In [1]:
import numpy as np
import pandas as pd

# Numerical optimization

This tutorial shows how to do an optimization with estimagic with simple examples. More details on the topics covered here can be found in the [how to guides](../how_to_guides/index.rst).


## Basic usage of `minimize`

In [2]:
from estimagic import minimize


def sphere(params):
    return params @ params


res = minimize(
    criterion=sphere,
    params=np.arange(5),
    algorithm="scipy_lbfgsb",
)

res["solution_params"].round(5)

array([ 0., -0., -0., -0., -0.])

## `params` do not have to be vectors

In estimagic, params can by arbitrary [pytrees](https://jax.readthedocs.io/en/latest/pytrees.html). Examples are (nested) dictionaries of numbers, arrays and pandas objects. 

In [3]:
def dict_sphere(params):
    return params["a"] ** 2 + params["b"] ** 2 + (params["c"] ** 2).sum()


res = minimize(
    criterion=dict_sphere,
    params={"a": 0, "b": 1, "c": pd.Series([2, 3, 4])},
    algorithm="scipy_neldermead",
)

res["solution_params"]

{'a': 3.885293415171424e-09,
 'b': -9.144916295625622e-09,
 'c': 0   -6.348281e-09
 1   -4.599364e-09
 2   -2.724007e-09
 dtype: float64}

## There are many optimizers

If you install some optional dependencies, you can choose from a large (and growing) set of optimization algorithms -- all with the same interface!

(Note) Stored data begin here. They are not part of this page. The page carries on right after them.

Lemma table_intro dma r regs lo hi :
  regions_ok 1 (r :: regs) → reg_first r = lo → end_after (reg_end r) regs = hi →
  hi - lo < 2 ^ 31 → 0 < list_start dma < 2 ^ 32 → list_start dma < lo ∨ hi < list_start dma →
  0 < lo → hi < 2 ^ 32 → table_ok dma r regs.
Proof.
  intros ? El Eh ?????. split; [done|lia|]. split; simpl.
  - unfold outside. lia.
  - by destruct dma.
  - intros x Hx. apply andb_true_iff. rewrite !Z.ltb_lt. lia.
Qed.

Lemma main_ok : table_ok false main_region [].
Proof. by apply (table_intro _ _ _ 0x20004010 0x20005FF0); simpl; auto; lia. Qed.

Lemma dma_ok : table_ok true dma_region1 [dma_region2].
Proof. by apply (table_intro _ _ _ 0x20010000 0x20010BF0); simpl; auto; lia. Qed.

Lemma regions_apart x :
  region false (init_pool main_region []) x → ¬ region true (init_pool dma_region1 [dma_region2]) x.
Proof.
  unfold region. change (ap_lo (init_pool main_region [])) with 0x20004010.
  change (ap_hi (init_pool main_region [])) with 0x20005FF0.
  change (ap_lo (init_pool dma_region1 _)) with 0x20010000.
  change (ap_hi (init_pool dma_region1 _)) with 0x20010BF0. simpl. lia.
Qed.

Lemma start : ∃ h, heap_rep A0 h.
Proof.
  destruct (heap_init_run _ _ _ _ main_ok dma_ok regions_apart) as (h&_&?). by exists h.
Qed.

Lemma heap_init_establishes_witness :
  ∃ h, heap_init (terminated [main_region]) (terminated [dma_region1; dma_region2]) heap0
      = Ret ((), h) ∧ heap_rep A0 h.
Proof.
  exact (heap_init_establishes main_region [] dma_region1 [dma_region2] main_ok dma_ok regions_apart).
Defined.

(** Two blocks, the second larger than what is left of the main region, so
    that it comes from the DMA list; the first is freed and reused. *)
Definition calls : list hcall :=
  [CallMalloc 0x1800; CallMalloc 0x380; CallMallocDMA 1; CallFree 0x20004020;
   CallMalloc 100; CallMalloc 0x1C00; CallFree 0].
Definition results : list Z :=
  [0x20004020; 0x20005830; 0x20010010; 0; 0x20004020; 0; 0].

Lemma calls_legal : ∃ A', a_calls calls A0 = Some (results, A').
Proof. eexists. vm_compute. reflexivity. Qed.

Lemma heap_refines_spec_witness :
  ∃ h h' A', heap_rep A0 h ∧ run_calls calls h = Ret (results, h') ∧ heap_rep A' h'.
Proof.
  destruct start as [h Hh], calls_legal as [A' HA].
  destruct (heap_refines_spec calls A0 h results A' Hh HA) as (h'&?&?). by exists h, h', A'.
Defined.

Lemma malloc_correct_witness : ∃ h v h', heap_rep A0 h ∧ p_pvPortMalloc 100 h = Ret (v, h').
Proof.
  destruct start as [h Hh].
  destruct (malloc_correct A0 h 100 Hh ltac:(lia)) as (v&h'&?&_). by exists h, v, h'.
Defined.

Lemma heap_sequences_safe_witness :
  ∃ h', (heap_init (terminated [main_region]) (terminated [dma_region1; dma_region2]);;
         run_calls calls) heap0 = Ret (results, h').
Proof.
  destruct calls_legal as [A' HA].
  destruct (heap_sequences_safe main_region [] dma_region1 [dma_region2] calls results A'
    main_ok dma_ok regions_apart HA) as (h'&?&_). by exists h'.
Defined.

Lemma malloc_free_restores_witness :
  ∃ h h1 h2, heap_rep A0 h ∧ p_pvPortMalloc 100 h = Ret (0x20004020, h1) ∧
    p_vPortFree 0x20004020 h1 = Ret ((), h2) ∧ hp_free h2 = hp_free h.
Proof.
  destruct start as [h Hh]. destruct (malloc_run A0 h 100 Hh ltac:(lia)) as (h1&Hrun&_).
  change (a_malloc 100 A0).1 with 0x20004020 in Hrun.
  destruct (malloc_free_restores A0 h 100 0x20004020 h1 Hh (init_tidy _ _ _ _ main_ok dma_ok)
    ltac:(lia) Hrun ltac:(done)) as (h2&?&?&_&_&?&_). by exists h, h1, h2.
Defined.

(** ** Outside the two-table configuration *)

(** When the DMA table names the ordinary region, the two list heads are
    copies of one another over the same blocks.  A [pvPortMallocDMA] followed
    by a [pvPortMalloc] then hands out the same block twice, and in the other
    order the second call takes the allocated block for a free one and walks
    through its NULL link. *)
Theorem same_region_double_allocation :
  match (heap_init (terminated [main_region]) (terminated [main_region]);;
         run_calls [CallMallocDMA 64; CallMalloc 64]) heap0 with
  | Ret (vs, _) => vs = [0x20004020; 0x20004020]
  | _ => False
  end ∧
  (heap_init (terminated [main_region]) (terminated [main_region]);;
   run_calls [CallMalloc 64; CallMallocDMA 64]) heap0 = Fault.
Proof. split; vm_compute; reflexivity. Qed.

For example, we wrap optimizers from `scipy.optimize`, `nlopt`, `cyipopt`, `pygmo`, `fides`, `tao` and others. 

We also have some optimizers that are not part of other packages. Examples are a `parallel Nelder-Mead` algorithm, The `BHHH` algorithm and a `parallel Pounders` algorithm.

The full list is [here](../how_to_guides/optimization/how_to_specify_algorithm_and_algo_options.rst)

## You can add bounds

In [4]:
res = minimize(
    criterion=sphere,
    params=np.arange(5),
    algorithm="scipy_lbfgsb",
    lower_bounds=np.arange(5) - 2,
    upper_bounds=np.array([10, 10, 10, np.inf, np.inf]),
)

res["solution_params"].round(5)

array([0., 0., 0., 1., 2.])

## You can fix parameters 

In [5]:
res = minimize(
    criterion=sphere,
    params=np.arange(5),
    algorithm="scipy_lbfgsb",
    constraints=[{"loc": [1, 3], "type": "fixed"}],
)

res["solution_params"].round(5)

array([0., 1., 0., 3., 0.])

## Or impose other constraints

As an example, let's impose the constraint that the first three parameters are valid probabilities, i.e. they are between zero and one and sum to one:

In [6]:
res = minimize(
    criterion=sphere,
    params=np.array([0.1, 0.5, 0.4, 4, 5]),
    algorithm="scipy_lbfgsb",
    constraints=[{"loc": [0, 1, 2], "type": "probability"}],
)

res["solution_params"].round(5)

array([ 0.33334,  0.33333,  0.33333, -0.     ,  0.     ])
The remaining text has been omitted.